#### TASK GOAL:
Filter the entries for the string "text". Copy each line that has it.

[Saved entries]
+ + + + + + +

(* ===== verification/Prelude.v ===== *)
(** * DRT, the Diluvium RunTime: a verification of its core

    DRT hosts swarms of small guest programs.  A swarm is a table of
    instances of an embedded engine; instances ask the runtime, over queues,
    to spawn, kill, cache or name other instances, push messages at each
    other, and call host services through a dispatcher that checks every call
    against the capabilities the instance holds.  What a swarm may hold is
    decided before it starts: a root on disk names a ceiling, its owner
    consents to it, and a start merges profile, project and command line
    inside it.  Around the core sit connectors (files, tables, HTTP, plugin
    processes) and sessions that carry a peer's streams to what a host
    serves.  This development models that in Rocq, operation by operation,
    and proves what makes it safe.  Paths below are relative to [src/].

    ** The parts and where they are modelled

    Shared library: [Prelude] (this file: outcomes, the state monad [M] with
    panics, its weakest preconditions [wp], loops, list lemmas, tactics),
    [Bytes] (text, UTF-8, numbers and digits as Rust's standard library has
    them), [Float] (the bits and the text of an [f64], text as characters),
    [Value] (msgpack values, the interface [Codec] of the codec, ordered
    maps).  Addresses and their text open [Reach], paths open [Backend].

    Authority: [Caps] is [crates/drt-caps/src/lib.rs] (patterns, grants,
    [CapSet], attenuation, scope types); [Config] is the bounds and instance
    configuration of [crates/drt-config/src/lib.rs]; [Id] and [Node] are
    the root ids, node paths and peer addresses of the same crate.

    Calls: [Hostcall] is [crates/drt-hostcall/src/lib.rs] (requests, replies,
    the blob lane), [Handles] and [Connector] are
    [crates/drt-connector/src/handles.rs] and [lib.rs] (the handle table, the
    registry, the dispatcher and its answers).

    The swarm, [crates/drt-swarm/src]: [Engine] is [refs.rs] and the traits
    and data of [engine.rs], [Requests] the free functions of
    [swarm.rs] (reading requests, attaching senders), [Swarm] the whole of
    [Swarm], [StepHost] and [SwarmHost] of [swarm.rs], one definition per
    method, and [Pump] is [pump.rs].

    Consent, [crates/drt-config/src]: [Time] is [time.rs] (instants and
    windows), [Realm] is [realm.rs], [Canon] is [canon.rs] (canonical JSON,
    hashes), [Sign] is [sign.rs], [Project] the root descriptor and its
    ceiling in [project.rs], [Consent] is [consent.rs], [Gsr] is [gsr.rs]
    (requests to sign a grant, decisions, the chain that verifies one).

    The start, [crates/drt-config/src] and [crates/drt/src]: [Args] is
    [version.rs] and, with [Resolve], [resolve.rs] (declared arguments,
    profiles, the merge), [Root] is [envelope.rs] and [drt_root.rs] (roots on
    disk), [Gate] is [consent_gate.rs], [Deploy] is
    [deploy.rs], [Boot] is [boot.rs] and the shipped programs of [stdlib.rs].
    [Modules] is [modules.rs] of both crates (the names of modules, those
    beside a program), [Chunk] the Lua that carries them to an engine, and
    [Require] the running of what it preloads.

    Files: [Backend] is Rust's [std::path] as the code uses it, the filesystem
    interface and the memory filesystem of [crates/drt-platform/src/fs.rs], [Jail] is
    [connectors/fs/src/lib.rs], [Snapshot] the store of
    [crates/drt-swarm/src/snapshot.rs].

    Plugins, [crates/drt-plugin/src]: [Session] is [frame.rs], [session.rs]
    and the channel of [channel.rs].

    Connectors: [Rest] and [RestBody] are [connectors/rest/src/lib.rs] (URLs,
    scopes and requests; responses, chunks, the exchange); [Table], [Parquet]
    and [Data] are [connectors/data/src/lib.rs] (CSV, ranges of a Parquet
    file, the four calls over the file jail); [Kv] is
    [connectors/kv/src/lib.rs] and, in its Module [KvServer], what the
    signalling server [crates/drt/src/stdlib/p2p_match.dlua] answers it.

    Listeners: [Listen] is [crates/drt/src/listen.rs] (what a request and a
    reply mean, the bytes of a response and of a stream; in its Module
    [Polled] the acceptor that polls its sockets), [Serve] the loop of
    [crates/drt/src/start.rs] that runs a deployment: the host with a clock,
    the residency policy, requests from listeners to the root and replies
    back.

    Sessions, [crates/drt-rtc/src]: [Reach] is [cidr.rs], [scope.rs] and
    [wisp.rs] (blocks, entries, packets), [Presence] is [record.rs],
    [Forward] the targets of [caller.rs] and the routing of [host.rs],
    [Host] the loop and the sessions of [host.rs], [Caller] the task that
    owns a call of [caller.rs].

    A file [XSpec] holds what is proved of [X] (a shorter one proves it at
    its end), a file [XDemo] concrete
    parameters, the witnesses, and the runs in which the code does not do
    what it says.

    ** How they interact

    [Swarm::step] is [Swarm.step]: it asks the host what ended and what there
    is to say, routes what instances pushed at each other, wakes, drains each
    lifecycle queue ([drain], [dispatch], [do_spawn], [do_kill], [do_query],
    [do_hibernate], [do_ref]) and drives each resident instance through the
    host.  [do_spawn] attenuates with [CapSet.attenuate_held_by] and
    [Budget.fits_within]; delivery stamps messages with
    [Requests.attach_sender].  A host is the class [SwarmHost]; [StepHost],
    [Serve.deploy_host] and [Pump.pump_host] are its instances, and the pump
    calls [Connector.route_as] for every request it drains.

    [Boot.boot_with] finds a root, asks [Resolve.resolve] what it would run
    under which ceiling, takes it to [Gate.gate], which asks [Consent.check]
    and writes the entry that answers it, and hands on a configuration.
    [Jail.call_in] resolves a guest's path against its scope and works on the
    class [Backend]; [Data.call] goes to files through it, [Deploy.deploy]
    through the class itself.  [RestBody.call] judges a URL by
    [Rest.matching], dials what [Rest.permits_address] allows and reads the
    answer.  [Kv.call] makes a URL of a key and goes out through the same
    exchange.  [Polled.poll] hands on a request as a map, and
    [Polled.answer] puts what [Listen.parse_reply] makes of a program's map
    on its connection; [Serve.pass] asks that of the class [Acceptor], steps
    the swarm and pushes what was handed on at the root.  [Modules.discover] looks beside a program,
    [Chunk] writes what it found as one chunk of Lua, and [Require] runs it.
    [Snapshot.put] writes through the class [Backend].  [Host.turn] drives every session's connection, and a packet goes
    through [Wisp.parse] and [Forward.route].

    State: a slot of the table is the record [Slot], the table [Swarm], both
    with the source's fields.  A method with [&mut self] is a computation of
    [M (Swarm E H I)]; an index out of range or a failed [expect] is [Panic].
    The engine and its instances are parameters ([EngineOps],
    [InstanceOps]), a method with [&mut self] giving back the changed value.
    A step of a session ([Host.Act], [Caller.Act]) takes the session to the
    one after it and the effects it leaves, in order: an event reported, a
    task started or ended, bytes for a target.

    ** What is proved

    - [SwarmQuiet], [SwarmInv], [SwarmKill], [SwarmSafe], [SwarmStep] and
      [SwarmLive] build the table's invariant [wf] and prove that every
      operation keeps it: [quiet] operations leave the tree alone, [wp_claim],
      [wp_place] and [wp_release] change it, and the rest is put together from
      these.  The second half of [SwarmLive] concludes: no sequence of public calls panics,
      whatever the engine does ([swarm_never_panics]); for an engine whose
      queues are bounded every run ends ([swarm_terminates]).
    - [SwarmSpec]: the contracts of subtree kill, ancestry, spawning, killing,
      delivery, hibernation, references and the reference host, each as what
      the operation returns and the state it leaves; and that every instance
      stays inside the capabilities, budget, numeric bounds, flags and path of
      its root ([tree_within_root]).
    - [Caps]: the grammar of patterns, that attenuation narrows, at any
      depth, for sets without double stars, and how it fails with them.
    - [Connector], [Handles], [Hostcall]: no connector sees a call its asker
      does not hold, handles answer to their owner only, columns survive the
      lane.
    - [Pump]: every drained request is answered once, in order, to its asker.
    - [Requests], [Engine], [Id], [Node], [Config]: round trips and refusals.
    - [Canon]: equal canonical bytes are equal values up to key order.
      [Consent]: when a check that asks nobody cannot widen, and three
      edits with which it does.  [Gsr]: a decision
      grants exactly what its chain allows, and what is signed verifies.
    - [ResolveSpec], [Gate], [Boot]: what a resolution reports, when
      the gate opens and what it writes, and that what starts is inside the
      project's ceiling.  [DeploySpec]: what a deploy leaves.
    - [ModulesSpec], [Chunk], [Require]: which modules are found and by what
      name, that the chunk is read by Lua as those modules and nothing else,
      for sources and names that it carries, and that what it preloads runs to its end or stops at a
      circle.
    - [Snapshot]: the store is a map from names, whatever file a crash in
      mid-write leaves.
    - [Backend], [JailSpec]: the memory filesystem stays a tree; a file call
      changes nothing outside its root and cannot tell what is there.
    - [SessionSpec], [SessionTable]: a plugin session refines
      its table of calls, answers go to the call they answer, and a call whose
      reply comes is answered.
    - [RestSpec], [ChunkSpec], [BodySpec]: a request reads back as what was
      asked and nothing of the guest's besides; the chunk decoder against its
      grammar; whole answers only; nothing outside the scope is looked up.
    - [KvSpec]: the client and the server of the key-value store together are
      a map with versions, over whatever carries the bytes.
    - [ListenSpec]: a reply reads back as one head with the deployment's
      headers and its body, a stream as what was streamed or as cut, and the
      polled acceptor keeps its bounds and ends its passes.
    - [Serve]: a park's timeout outlives hibernation, the residency policy
      hibernates the longest idle and nobody it need not, a held request is
      taken up, kept or answered, and no pass of the loop panics; the polled
      acceptor is shown to be what the loop asks of one ([PolledServe]).
    - [TableSpec], [ParquetSpec], [Data]: CSV and range reads against the
      table they stand for (of flat columns, for Parquet); what a data call
      may change.
    - [HostSpec], [StreamSpec], [Caller], [Presence], [ReachSpec]:
      what a host keeps is bounded whatever a peer sends, what it reaches is
      granted, streams carry what was written, in order, while their answers
      are their own, and records read back.

    [Toy] is a small concrete engine, [Msgpack] a concrete codec; with
    [SwarmDemo] they show that the hypotheses of the theorems can be met and
    apply them to concrete runs; the other demos do the same for their parts.

    ** Hypotheses

    Code that is not the repository's is a parameter with the documented
    behaviour as the fields of a class: [CodecLaws] and [MapLaws] (msgpack
    values within the nesting limit read back as written), [RefWireLaws] (a
    record of strings serializes and reads back), [LawfulInstance] (a handle
    names one queue, queues are bounded, a pop takes a message away, only a
    push to a queue adds to it), [LawfulHost] (a drive keeps the names of
    handles); [JsonText], [JsonRead], [Base64], [Digest], [Curve] (JSON text,
    base64, SHA-256, ed25519) with their laws; [Serde] and the [...Wire]
    classes (what a derived deserializer reads); [Env], [Stdlib], [Build],
    [Clock], [Ask] (the process, its build, the clock, the person asked);
    [Httparse], [Net], [Pem] (response heads, sockets and TLS, certificates);
    [ParquetReader] and [ParquetWriter]; [Rtc] (ICE, DTLS and SCTP);
    [LuaHost] (the Lua compiler, with Lua 5.4's lexical conventions as the
    reader of what is written for it); [Renames] ([fs::rename]); [KvWire];
    [HttparseRequest], [ToLowercase] and [Sockets] (request heads,
    Unicode's lower case, sockets that do not block); [Instants] (the
    monotonic clock).  [AcceptorLaws] is what the loop relies on in an
    acceptor, and is proved of the polled one.

    ** Fuel and width

    Loops the source bounds by the table ([kill_subtree]'s marking,
    [is_ancestor]'s walk) get the table's length as fuel and are proved to
    end within it for any engine.  The loops over queues ([drain],
    [route_one], the pump) take a fuel argument: two more than the longest
    queue is enough for the swarm, one more for the pump.  Handles are 32-bit:
    an increment that would leave the width is the outcome [Overflow], at
    which the model stops, because the source panics there in one build and
    wraps in another.  The loops over text take its length.  [Deploy]'s walk
    is proved to end within its bounds on entries; a Parquet read ends within
    the rows the library announces; the chunk decoder's widths are an
    argument, the wrapping build and the checked one.  A listener's pass
    takes the sockets' pending work as fuel, and its tokens are what 32 bits
    hold of an unbounded counter.  The loops that drain a
    connection's library end when it does, and their results are [None] until
    the fuel is enough: what is proved of them is proved at every fuel.

    ** What is not modelled

    The engine binding itself (a C++ library that is not in the repository)
    and what it writes into a snapshot, and the glue to files, sockets, processes, terminals
    and clocks ([crates/drt-platform]'s standard backends, the transports of
    [crates/drt-plugin], [Host::start] and [Caller::new] beyond the loops they
    run).  Of the listener, the acceptor with a thread for each connection;
    of the deployment loop, the bridges to relay, STUN, TURN, WireGuard,
    WebRTC and netcheck, and the control endpoint;
    of the key-value server, listings, watchers and the sweep of what has
    expired; [Require] takes the chunks it runs as finite trees of what they
    require.  The filter that drops comment keys while a document is read
    ([comments.rs]) and the loader of configuration files hang on a derived
    deserializer and are its library's; secrets are not modelled.  The command line, the front ends
    (web, ssh, p2p verbs), the WireGuard and TURN services and the remaining
    connectors are not modelled. *)

From Stdlib Require Export Ascii.
From stdpp Require Export prelude strings gmap.
From stdpp Require Export list.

+ + + + + + +

#### ANSWER:
    [Bytes] (text, UTF-8, numbers and digits as Rust's standard library has
    them), [Float] (the bits and the text of an [f64], text as characters),
    maps).  Addresses and their text open [Reach], paths open [Backend].
    handles); [JsonText], [JsonRead], [Base64], [Digest], [Curve] (JSON text,
    wraps in another.  The loops over text take its length.  [Deploy]'s walk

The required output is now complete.